Manuel Botelho

Lisbon, Portugal, 1950

Trained as an architect, he initially enrolled in Rolando Sá Nogueira’s drawing classes and set out to London to study painting, although his work would still be able to house the most recent experiments in installation and photography. With neo-expressionist formal concerns, his artistic journey is bounded together by his constant portrayal of social and autobiographical subjects. Botelho holds a Ph.D. in Painting from the Faculty of Fine Arts in Lisbon. He lives and works in S. Pedro do Estoril, Portugal.

The closing of the 60s would be crucial for Botelho, starting his fight against the political atrocities of his time, at the same he also began militantly his formal artistic education. In 1968 he studied drawing with Sá Nogueira at the National Society of Fine Arts in Lisbon, made his first appearance in group exhibitions and started studying Architecture at the Fine Arts School in Lisbon. In the following year, he began working at the architecture studio of his father, Rafael Botelho, and travelled to several European capitals, in whose museums he could increase his visual culture of painting, in which his grandfather, Carlos Botelho, was still a national reference.

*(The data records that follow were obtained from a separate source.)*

(** A reader of the namespace: a store that serves its objects, and a memo and
    a cache that answer with what was published. *)
Record reader_ok (store_get : nat → string → N → N → res ObjectStoreErrorKind (option bytes))
    (segment_cache : option (BlockCache block)) (memo : SessionBlockMemo block) : Prop := {
  re_store : serves_objects store_get objects;
  re_history : ∃ history, cache_history objects (described_in manifest_segments) history ∧
    answers_from history segment_cache (Some memo);
}.

Lemma reader_coherent store_get segment_cache memo :
  own_objects manifest_segments → reader_ok store_get segment_cache memo →
  cache_coherent objects (described_in manifest_segments) segment_cache ∧
  memo_coherent objects (described_in manifest_segments) (Some memo).
Proof using zstd_empty.
  intros Hown [_ (history & Hh & Ha)]. eapply answers_coherent; [|exact Ha].
  apply history_coherent; [by apply described_known|done].
Qed.

Section scan.
Context (Hown : own_objects manifest_segments).
Context (heap_bytes : MetadataRow → N) (available_bytes : nat → nat → N).
Context (scan_loader : BlocksPerRefill → option string → nat → nat → loader).
Context (Hloaders : ∀ blocks_per_refill upper call round, let l := scan_loader blocks_per_refill upper call round in
  reader_ok l.(sl_store) l.(sl_segment_cache) l.(sl_block_memo)).
Context (filter_store : nat → string → N → N → res ObjectStoreErrorKind (option bytes)).
Context (filter_cache : option (BlockCache block)) (filter_memo : SessionBlockMemo block).
Context (Hfilters : reader_ok filter_store filter_cache filter_memo).
Context (self : VerifiedMetadataSegments) (Hself : self.(vs_scan_runs) = runs_newest_first payload).

Definition load_filter d : res ManifestLoadError SegmentFilter :=
  (load_segment_filter filter_store 0 filter_cache filter_memo d).(outcome).
#[local] Abbreviation catalog := (store_catalog objects (described_in manifest_segments)).

Lemma loaders_ok blocks_per_refill upper call round :
  loader_ok objects (described_in manifest_segments) (scan_loader blocks_per_refill upper call round).
Proof.
  specialize (Hloaders blocks_per_refill upper call round). cbv zeta in Hloaders.
  destruct (reader_coherent _ _ _ Hown Hloaders). by destruct Hloaders.
Qed.

Lemma folded_serves family keyed :
  folded_rows family keyed → NoDup keyed.*1 →
  serves catalog scan_loader self family ∧
  ∃ chunks keyed', Forall2 (in_manifest family) (family_descriptors self family) chunks ∧
    keyed_rows family (concat chunks) keyed' ∧ keyed ≡ₚ keyed' ∧
    ∀ rowss, Forall2 (λ rows_for_family rows, rows_for_family family = Ok rows) folds rowss → concat chunks ≡ₚ concat rowss.
Proof.
  intros Hrows Hnd. destruct (folded_family family keyed Hrows) as (chunks & keyed' & Hall & Hk & Hp & Hc).
  split; [|exists chunks, keyed'; unfold family_descriptors; by rewrite Hself]. split.
  - unfold family_descriptors. rewrite Hself. eapply family_described; [done..|]. by rewrite <-Hp.
  - intros. apply scan_loader_laws; [by apply described_known|apply loaders_ok].
Qed.

Lemma load_filter_of s family chunks f :
  Forall2 (in_manifest family) (family_descriptors self family) chunks → s ∈ family_descriptors self family →
  load_filter s.(sd_descriptor) = Ok f → filter_of objects s.(sd_descriptor) f.
Proof.
  intros Hall [i Hi]%list_elem_of_lookup Hf. destruct (Forall2_lookup_l _ _ _ _ _ Hall Hi) as (rows & _ & Hin & Hde).
  destruct (reader_coherent _ _ _ Hown Hfilters). destruct (de_blocks _ _ _ _ Hde) as (? & ? & ? & (object & Ho & _) & _).
  destruct (load_segment_filter_yields filter_store objects (re_store _ _ _ Hfilters) (described_in manifest_segments)
    (described_known _ Hown) 0 filter_cache filter_memo s.(sd_descriptor)) as [_ Hy]; [..|by apply Hy]; try done.
  - split; [done|by exists family, rows].
  - by exists object.
Qed.

(** The store and the decoders answer, and the working memory counts what a
    refill reserves. *)
Record readers_return : Prop := {
  rr_store : ∀ blocks_per_refill upper call round moment key start stop,
    returns ((scan_loader blocks_per_refill upper call round).(sl_store) moment key start stop);
  rr_pool : ∀ blocks_per_refill upper call round s e, cat_has catalog s → e ∈ decoded_index objects s →
    (scan_loader blocks_per_refill upper call round).(sl_pool).(wm_in_use) + e.(sie_block).(bh_decoded_bytes) ≤ U64_MAX;
  rr_filter_store : ∀ moment key start stop, returns (filter_store moment key start stop);
  rr_zstd : ∀ l limit, returns (zstd_read l limit);
  rr_rows : ∀ l, returns (cbor_decode (R:=MetadataRow) l);
  rr_index : ∀ l, returns (cbor_decode (R:=list SegmentIndexEntry) l);
}.

Lemma readers_serve_returns family chunks :
  readers_return → Forall2 (in_manifest family) (family_descriptors self family) chunks →
  serves_returns catalog load_filter scan_loader self family.
Proof.
  intros [Hstore Hpool Hfstore Hzstd Hrow Hindex] Hall. split.
  - intros. apply scan_loader_returns; [by apply described_known|apply loaders_ok|..]; eauto.
  - intros s probe Hs. pose proof Hs as [i Hi]%list_elem_of_lookup.
    destruct (Forall2_lookup_l _ _ _ _ _ Hall Hi) as (rows & _ & Hin & Hde). unfold segment_filter_admits. apply returns_bind.
    + apply load_segment_filter_ends; [done..|]. by eapply de_sized.
    + intros f Hf. destruct (load_filter_of s family chunks f Hall Hs Hf) as (object & _ & Hd). apply returns_map_err.
      by eapply decoded_filter_answers.
Qed.
Definition state_would_create_directory_cycle (inode_id new_parent_inode_id : InodeId)
    (base_seq : ChangeSeq) : res Empty_set bool :=
  let r := reads_at_seq state base_seq in
  read_now (would_create_directory_cycle (reads_current_parent_binding_for_child r) (walk_fuel r)
    inode_id new_parent_inode_id).
End queries.

(** ** Well-formed rows

    What a namespace's history guarantees of its rows: an inode is created
    once, no two deltas share a position, and nothing binds the root. *)
Record rows_ok (state : MetadataState) : Prop := {
  ok_inode_ids : NoDup (ir_inode_id <$> state.(ms_inodes));
  ok_binding_positions : NoDup (binding_position <$> state.(ms_direntry_binds));
  ok_tombstone_positions : NoDup (tombstone_position <$> state.(ms_subtree_tombstones));
  ok_root_unbound : ∀ row, row ∈ state.(ms_direntry_binds) → row.(db_child_inode_id) ≠ ROOT_INODE_ID;
}.

(** Every bound row copies its child's inode row. *)
Definition children_ok (st : MetadataState) : Prop :=
  ∀ x, x ∈ st.(ms_direntry_binds) → is_bound x = true →
  ∃ i, i ∈ st.(ms_inodes) ∧ i.(ir_inode_id) = x.(db_child_inode_id) ∧
    i.(ir_inode_kind) = x.(db_child_kind) ∧ i.(ir_committed_by) = x.(db_child_created_by) ∧
    i.(ir_committed_at_ms) = x.(db_child_created_at_ms) ∧
    i.(ir_committed_seq) ≤ x.(db_committed_seq).
Definition model_of_deleted_binding (b : DeletedBinding) : ModelDeletedBinding :=
  {| mdl_parent_inode_id := b.(dlb_parent_inode_id); mdl_name_key := b.(dlb_name_key);
     mdl_display_name := b.(dlb_display_name) |}.

Definition model_of_tombstone (r : SubtreeTombstoneRecord) : ModelTombstoneRecord :=
  {| mtb_root_inode_id := r.(tb_root_inode_id); mtb_committed_seq := r.(tb_committed_seq);
     mtb_delta_index := r.(tb_delta_index); mtb_commit_id := r.(tb_commit_id);
     mtb_committed_at_ms := r.(tb_committed_at_ms); mtb_committed_by := r.(tb_committed_by);
     mtb_action := match r.(tb_action) with
                   | TombSet root_kind binding => MSet root_kind (model_of_deleted_binding binding)
                   | TombRevoke target => MRevoke target
                   end |}.

Definition model_of_attributes (r : AttributesRevisionRecord) : ModelAttributeRevisionRecord :=
  {| mat_inode_id := r.(at_inode_id); mat_revision_no := r.(at_attributes_revision_no);
     mat_committed_seq := r.(at_committed_seq); mat_commit_id := r.(at_commit_id);
     mat_delta_index := r.(at_delta_index); mat_committed_by := r.(at_committed_by);
     mat_committed_at_ms := r.(at_committed_at_ms);
     mat_entries := (λ '(key, value), mkAttributeEntry key value) <$> r.(at_attributes) |}.
(* ===== verification/Namespace.v ===== *)
(** * The namespace invariant

    What every commit must keep true of the rows of a namespace: each inode
    has at most one place and each place at most one inode, parents are
    directories whose ancestry ends at a root, a deleted inode has no place,
    and every row that copies another one agrees with it.  The lemmas show
    what appending one row does to the current bindings, tombstones and
    inodes, and that the rows which the commit validators produce keep the
    invariant. *)
From S2P Require Import Prelude Types Records MetadataState Visibility StateReads Model Refinement.
Local Open Scope N_scope.

(** ** Ancestry as a partial function *)
Section ancestry.
Context (f : InodeId → option InodeId).
Implicit Types a b c p : InodeId.

Definition reaches a b : Prop := rtc (λ x y, f x = Some y) a b.
Definition ends a : Prop := ∃ top, reaches a top ∧ f top = None.
End ancestry.

(** Giving [c], which has no parent, the parent [p] keeps every ancestry
    finite when [c] is not at or above [p]. *)
(** An ancestry that ends has no cycle. *)
Lemma ends_acyclic (f : InodeId → option InodeId) a : ends f a → ¬ tc (λ x y, f x = Some y) a a.
Proof.
  assert (∀ x y, tc (λ x y, f x = Some y) x y → ∃ z, f x = Some z ∧ reaches f z y) as Hinv.
  { intros x y Hxy. destruct Hxy as [x y Hxy|x z y Hxz Hzy].
    - exists y. split; [done|apply rtc_refl].
    - exists z. split; [done|by apply tc_rtc]. }
  intros (top & Ha & Ht). induction Ha as [a|a b top Hab Hb IH]; intros (y & Hy & Hya)%Hinv.
  - congruence.
  - assert (y = b) as -> by congruence.
    apply (IH Ht). eapply tc_rtc_l; [exact Hya|]. by apply tc_once.
Qed.
(* ===== verification/Numbering.v ===== *)
(** * Numbered revisions

    Each commit gives an inode's file, attributes and access revisions the
    next number, so their numbers increase with their positions.  The newest
    revision can then be found by number or by position, and no two rows of
    an inode have one number. *)
From S2P Require Import Prelude Types Records Manifest MetadataState StateReads Namespace Bootstrap.
Local Open Scope N_scope.

Definition revision_position (r : RevisionRecord) : DeltaPosition := mkDeltaPosition r.(rr_committed_seq) r.(rr_delta_index).
Definition attributes_position (r : AttributesRevisionRecord) : DeltaPosition := mkDeltaPosition r.(at_committed_seq) r.(at_delta_index).
Definition access_position (r : AccessRevisionRecord) : DeltaPosition := mkDeltaPosition r.(ac_committed_seq) r.(ac_delta_index).

(** Rows with distinct positions before the next one, whose numbers increase
    with their positions. *)
Record numbered {A} (id : A → InodeId) (no : A → N) (position : A → DeltaPosition) (rows : list A) (seq : ChangeSeq) (next : N)
    : Prop := {
  nb_positions : NoDup (position <$> rows);
  nb_below : ∀ r, r ∈ rows → cmp (position r) (mkDeltaPosition seq next) = Lt;
  nb_increase : ∀ a b, a ∈ rows → b ∈ rows → id a = id b → cmp (position a) (position b) = Lt → no a < no b;
}.

Record numbering_ok (st : MetadataState) (seq : ChangeSeq) (next : N) : Prop := {
  nu_revisions : numbered rr_inode_id rr_revision_no revision_position st.(ms_revisions) seq next;
  nu_attributes : numbered at_inode_id at_attributes_revision_no attributes_position st.(ms_attributes_revisions) seq next;
  nu_access : numbered ac_inode_id ac_access_revision_no access_position st.(ms_access_revisions) seq next;
  nu_owned : ∀ r, r ∈ st.(ms_revisions) → ∃ i, i ∈ st.(ms_inodes) ∧ i.(ir_inode_id) = r.(rr_inode_id);
}.

(** The deltas that add no numbered row. *)
Definition adds_no_number (delta : WalDelta) : Prop :=
  match delta with
  | AppendFileRevision _ _ _ _ _ _ _ _ _ _ _ _ | AppendAttributesRevision _ _ _ _ | AppendAccessRevision _ _ _ _ _ => False
  | _ => True
  end.

Lemma position_before (p : DeltaPosition) seq next seq' next' :
  cmp p (mkDeltaPosition seq next) = Lt → seq < seq' ∨ (seq = seq' ∧ next ≤ next') → cmp p (mkDeltaPosition seq' next') = Lt.
Proof.
  intros Hp Hle. eapply lt_kle_trans; [exact Hp|]. unfold kle, cmp, DeltaPosition_ord, cmp, prod_ord, cmp, N_ord. cbn.
  destruct Hle as [Hlt%N.compare_lt_iff|[-> Hle]]; [by rewrite Hlt|]. rewrite N.compare_refl. cbn. by apply N.compare_le_iff.
Qed.

Section numbered.
Context {A : Type} (id : A → InodeId) (no : A → N) (position : A → DeltaPosition).
Implicit Types rows : list A.

Lemma numbered_later rows seq next seq' next' :
  numbered id no position rows seq next → seq < seq' ∨ (seq = seq' ∧ next ≤ next') → numbered id no position rows seq' next'.
Proof. intros [Hp Hb Hi] Hle. split; [done| |done]. intros r Hr. by eapply position_before; [apply Hb|]. Qed.

Lemma numbered_push rows seq next d r :
  numbered id no position rows seq next → next ≤ d → position r = mkDeltaPosition seq d →
  (∀ a, a ∈ rows → id a = id r → no a < no r) → numbered id no position (rows ++ [r]) seq (d + 1).
Proof.
  intros [Hp Hb Hi] Hd Hr Hno. assert (∀ a, a ∈ rows → cmp (position a) (position r) = Lt) as Hlt.
  { intros a Ha. rewrite Hr. eapply position_before; [by apply Hb|]. right. lia. }
  split.
  - rewrite fmap_app. apply NoDup_app. split_and!; [done| |apply NoDup_singleton].
    intros p (a & -> & Ha)%list_elem_of_fmap Hin. apply list_elem_of_singleton in Hin as E.
    specialize (Hlt a Ha). rewrite E in Hlt. by rewrite cmp_refl in Hlt.
  - intros a [Ha| ->%list_elem_of_singleton]%elem_of_app.
    + eapply position_before; [by apply Hb|]. right. lia.
    + rewrite Hr. unfold cmp, DeltaPosition_ord, cmp, prod_ord, cmp, N_ord. cbn. rewrite N.compare_refl. cbn.
      apply N.compare_lt_iff. lia.
  - intros a b [Ha| ->%list_elem_of_singleton]%elem_of_app [Hb'| ->%list_elem_of_singleton]%elem_of_app Hid Hab.
    + by apply Hi.
    + by apply Hno.
    + pose proof (cmp_lt_trans _ _ _ Hab (Hlt b Hb')) as Hc. by rewrite cmp_refl in Hc.
    + by rewrite cmp_refl in Hab.
Qed.

(** Two rows of an inode with one number are one row. *)
Lemma numbered_unique rows seq next a b :
  numbered id no position rows seq next → a ∈ rows → b ∈ rows → id a = id b → no a = no b → a = b.
Proof.
  intros [Hp _ Hi] Ha Hb Hid Hno. destruct (cmp (position a) (position b)) eqn:E.
  - apply cmp_eq in E. by apply (NoDup_fmap_elem position rows).
  - specialize (Hi a b Ha Hb Hid E). lia.
  - apply cmp_gt_lt in E. specialize (Hi b a Hb Ha (eq_sym Hid) E). lia.
Qed.
End numbered.

Section numbering.
Context `{HeapBytes}.
Implicit Types st : MetadataState.

Lemma numbering_later st seq next seq' next' :
  numbering_ok st seq next → seq < seq' ∨ (seq = seq' ∧ next ≤ next') → numbering_ok st seq' next'.
Proof. intros [Hr Ha Hc Ho] Hle. split; [by eapply numbered_later..|done]. Qed.

Lemma numbering_tables st st' seq next :
  st'.(ms_revisions) = st.(ms_revisions) → st'.(ms_attributes_revisions) = st.(ms_attributes_revisions) →
  st'.(ms_access_revisions) = st.(ms_access_revisions) → (∀ i, i ∈ st.(ms_inodes) → i ∈ st'.(ms_inodes)) →
  numbering_ok st seq next → numbering_ok st' seq next.
Proof.
  intros E1 E2 E3 Hi [Hr Ha Hc Ho]. split; [by rewrite E1|by rewrite E2|by rewrite E3|].
  intros r Hr'. rewrite E1 in Hr'. destruct (Ho r Hr') as (i & Hin & Hid). exists i. auto.
Qed.

Lemma numbering_same st seq next commit_id actor ms ds :
  Forall adds_no_number ds → numbering_ok st seq next →
  numbering_ok (apply_committed_wal_deltas st seq commit_id actor ms ds) seq next.
Proof.
  intros Hds. unfold apply_committed_wal_deltas. revert st. induction Hds as [|d ds Hd _ IH]; intros st Hst; [done|].
  cbn [foldl]. apply IH. destruct d; try done; eapply numbering_tables; try exact Hst; try done.
  cbn. intros i Hi. apply elem_of_app. by left.
Qed.

Lemma numbering_revision st seq next commit_id actor ms d i p k name b by' at' no content layout append :
  numbering_ok st seq next → next ≤ d → (∃ inode, inode ∈ st.(ms_inodes) ∧ inode.(ir_inode_id) = i) →
  (∀ a, a ∈ st.(ms_revisions) → a.(rr_inode_id) = i → a.(rr_revision_no) < no) →
  numbering_ok (apply_committed_wal_delta_mut st seq commit_id actor ms
    (AppendFileRevision d i p k name b by' at' no content layout append)) seq (d + 1).
Proof.
  intros [Hr Ha Hc Ho] Hd Hi Hno.
  assert (∀ r, r.(rr_inode_id) = i → r.(rr_revision_no) = no → revision_position r = mkDeltaPosition seq d →
    numbered rr_inode_id rr_revision_no revision_position (st.(ms_revisions) ++ [r]) seq (d + 1) ∧
    ∀ r', r' ∈ st.(ms_revisions) ++ [r] → ∃ i, i ∈ st.(ms_inodes) ∧ i.(ir_inode_id) = r'.(rr_inode_id)) as Hpush.
  { intros r E1 E2 E3. split.
    - eapply numbered_push; [done|done|done|]. intros a Ha'. rewrite E1, E2. by apply Hno.
    - intros r' [Hr'| ->%list_elem_of_singleton]%elem_of_app; [by apply Ho|by rewrite E1]. }
  destruct layout; split; cbn; try (eapply numbered_later; [done|]; right; lia); by apply Hpush.
Qed.

Lemma numbering_attributes st seq next commit_id actor ms d i no attributes :
  numbering_ok st seq next → next ≤ d →
  (∀ a, a ∈ st.(ms_attributes_revisions) → a.(at_inode_id) = i → a.(at_attributes_revision_no) < no) →
  numbering_ok (apply_committed_wal_delta_mut st seq commit_id actor ms (AppendAttributesRevision d i no attributes)) seq (d + 1).
Proof.
  intros [Hr Ha Hc Ho] Hd Hno. split; cbn; try (eapply numbered_later; [done|]; right; lia); [|done].
  by eapply numbered_push.
Qed.

Lemma numbering_access st seq next commit_id actor ms d i no boundary grants :
  numbering_ok st seq next → next ≤ d →
  (∀ a, a ∈ st.(ms_access_revisions) → a.(ac_inode_id) = i → a.(ac_access_revision_no) < no) →
  numbering_ok (apply_committed_wal_delta_mut st seq commit_id actor ms (AppendAccessRevision d i no boundary grants)) seq (d + 1).
Proof.
  intros [Hr Ha Hc Ho] Hd Hno. split; cbn; try (eapply numbered_later; [done|]; right; lia); [|done].
  by eapply numbered_push.
Qed.
End numbering.

Lemma bootstrap_numbering `{HeapBytes} created_at_ms access : numbering_ok (bootstrap_metadata_state created_at_ms access) 0 1.
Proof.
  assert (∀ A (id : A → InodeId) no position, numbered id no position [] 0 1) as Hnil.
  { intros A id no position. split; [apply NoDup_nil_2|by intros r ?%elem_of_nil|by intros a b ?%elem_of_nil]. }
  split; cbn; [apply Hnil|apply Hnil| |by intros r ?%elem_of_nil].
  destruct access as [|root [|grant grants]]; try apply Hnil. apply (numbered_push _ _ _ [] 0 0 0); [|done|done|by intros a ?%elem_of_nil].
  split; [apply NoDup_nil_2|by intros r ?%elem_of_nil|by intros a b ?%elem_of_nil].
Qed.
(** A delta without its revision's layout. *)
Definition forget_layout (delta : WalDelta) : WalDelta :=
  match delta with
  | AppendFileRevision delta_index inode_id parent_inode_id name_key display_name bind_position
      child_created_by child_created_at_ms revision_no content_ref _ append_offset =>
      AppendFileRevision delta_index inode_id parent_inode_id name_key display_name bind_position
        child_created_by child_created_at_ms revision_no content_ref None append_offset
  | delta => delta
  end.

Section stacking.
Context `{HeapBytes}.

Lemma stack_rebuilt states : rebuilt (stack_states states).
Proof. apply rebuild_indexes_rebuilt. Qed.

(** A rebuilt state is its rows. *)
Lemma rebuilt_rows_eq st st' :
  rebuilt st → rebuilt st' → st.(ms_inodes) = st'.(ms_inodes) →
  st.(ms_direntry_binds) = st'.(ms_direntry_binds) → st.(ms_revisions) = st'.(ms_revisions) →
  st.(ms_subtree_tombstones) = st'.(ms_subtree_tombstones) →
  st.(ms_commit_receipts) = st'.(ms_commit_receipts) → st.(ms_commits) = st'.(ms_commits) →
  st.(ms_content_layouts) = st'.(ms_content_layouts) →
  st.(ms_attributes_revisions) = st'.(ms_attributes_revisions) →
  st.(ms_access_revisions) = st'.(ms_access_revisions) → st = st'.
Proof.
  intros Hr Hr' E1 E2 E3 E4 E5 E6 E7 E8 E9. rewrite (rebuilt_eq st Hr), (rebuilt_eq st' Hr').
  by apply rebuild_rows_eq.
Qed.

(** Applying deltas to the last state of a stack applies them to the stack. *)
Lemma stack_apply_delta a b c seq id actor ms delta :
  stack_states [a; b; apply_committed_wal_delta_mut c seq id actor ms delta]
  = apply_committed_wal_delta_mut (stack_states [a; b; c]) seq id actor ms delta.
Proof.
  apply rebuilt_rows_eq; [apply stack_rebuilt|apply apply_delta_rebuilt, stack_rebuilt|..].
  all: destruct delta as [| | |? ? ? ? ? ? ? ? ? ? layout ?| | | |]; try destruct layout;
    cbn; rewrite ?app_nil_r, ?app_assoc; done.
Qed.

Lemma stack_apply_deltas a b c seq id actor ms ds :
  stack_states [a; b; apply_committed_wal_deltas c seq id actor ms ds]
  = apply_committed_wal_deltas (stack_states [a; b; c]) seq id actor ms ds.
Proof.
  unfold apply_committed_wal_deltas. revert c. induction ds as [|d ds IH]; intros c; [done|].
  cbn [foldl]. by rewrite IH, stack_apply_delta.
Qed.
Definition access_revision_from_manifest_row (row : MetadataRow) : res CoreError AccessRevisionRecord :=
  match row with RowAccessRevision record => Ok record | other => foreign_row "access_revision" other end.

(** ** The scans *)

(** The methods of [VerifiedMetadataSegments] that the lookups call, with the
    manifest's retention floor and head. *)
Class ManifestScans (S : Type) := {
  segments_scan_range_bounded : S → MetadataRowFamily → string → option string → PageBounds → option string →
    BlocksPerRefill → res ManifestLoadError (list (string * MetadataRow));
  segments_find_row : S → MetadataRowFamily → string → string → res ManifestLoadError (option MetadataRow);
  segments_newest_run : S → MetadataRowFamily → string → string → string → N → BlocksPerRefill →
    res ManifestLoadError (list (string * MetadataRow));
  segments_every_row_is_visible_at : S → ChangeSeq → bool;
  segments_retention_floor_seq : S → ChangeSeq;
  segments_head_seq : S → ChangeSeq;
}.

(** [map_or_decode.transpose()]. *)
Definition transpose {E A B} (decode : A → res E B) (o : option A) : res E (option B) :=
  match o with None => Ok None | Some a => b ← decode a; Ok (Some b) end.

(** [.map(decode).collect::<Result<_>>()]. *)
Fixpoint try_collect {E A B} (decode : A → res E B) (l : list A) : res E (list B) :=
  match l with
  | [] => Ok []
  | a :: l => b ← decode a; bs ← try_collect decode l; Ok (b :: bs)
  end.

(** [(row_key, decode(row)?)]. *)
Definition keyed_decode {E A B} (decode : A → res E B) (x : string * A) : res E (string * B) :=
  b ← decode x.2; Ok (x.1, b).

Definition EDGE_WALK_PAGE_ROWS : N := 16.
Definition CONTENT_LAYOUT_PAGE_ROWS : N := 8.
Definition WHOLE_STATE_RAW_SCAN_LIMIT : N := 16.

(** The key just past every row of a record's edge. *)
Definition slot_edge_end {E} (record : DirentryBindingRecord) : res E string :=
  expect (string_prefix_upper_bound
    (direntry_bind_edge_prefix record.(db_parent_inode_id) record.(db_name_key) record.(db_child_inode_id))).

Definition child_edge_end {E} (record : DirentryBindingRecord) : res E string :=
  expect (string_prefix_upper_bound
    (direntry_child_bind_edge_prefix record.(db_child_inode_id) record.(db_parent_inode_id) record.(db_name_key))).

Section lookups.
Context {S : Type} `{ManifestScans S} (segments : S).

Definition scan_rows (family : MetadataRowFamily) (lower_bound : string) (upper_bound : option string) (limit : N)
    (filter_probe : option string) (blocks_per_refill : BlocksPerRefill)
    : res CoreError (list (string * MetadataRow)) :=
  map_err CeManifestLoad (segments_scan_range_bounded segments family lower_bound upper_bound
    {| pb_max_rows := limit; pb_max_bytes := U64_MAX |} filter_probe blocks_per_refill).

Definition manifest_inode_at_seq (inode_id : InodeId) (visible_seq : ChangeSeq) : res CoreError (option InodeRecord) :=
  let key := inode_key inode_id in
  row ← map_err CeManifestLoad (segments_find_row segments FamInodes key key);
  inode ← transpose inode_from_manifest_row row;
  Ok (option_filter (λ inode, inode.(ir_committed_seq) <=? visible_seq) inode).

On his first solo exhibition (1977) Botelho featured drawings, but it was as an architect that he occupied most of his time until he decided to leave to London in 1983, as a Gulbenkian scholar in the Byam Shaw School of Art, enrolling in Wynn Jones’ studio of Image Painting. Right after that, he undertook postgraduate studies at the Slade School of Art, where he met Ken Kiff and was tutored by his compatriot Paula Rego and Jeffrey Camp – and all of these he would later bring together in an exhibition in London entitled Friends of Botelho (1992). If figuration and narration seemed to be the main binomial of his first artistic endeavours, much due to Sá Nogueira’s Pop influence, Botelho’s closeness with these London artists and the narrative tradition of British art led his paintings to foster the strident figurative style of New Image Painting – also reflecting his particular admiration for Philip Guston’s work, to which he later devoted his Ph.D. thesis. Brushing with dark and thick paints, through an unfettered neo-expressionist ferocity, Botelho would fill up his canvases with a cartoon-like figuration, representing either personal accounts of episodes of anxiety and despair, or hypercritical images of Portugal’s social and cultural misery in the time of Salazar, depicting the country as a pious and tacky province.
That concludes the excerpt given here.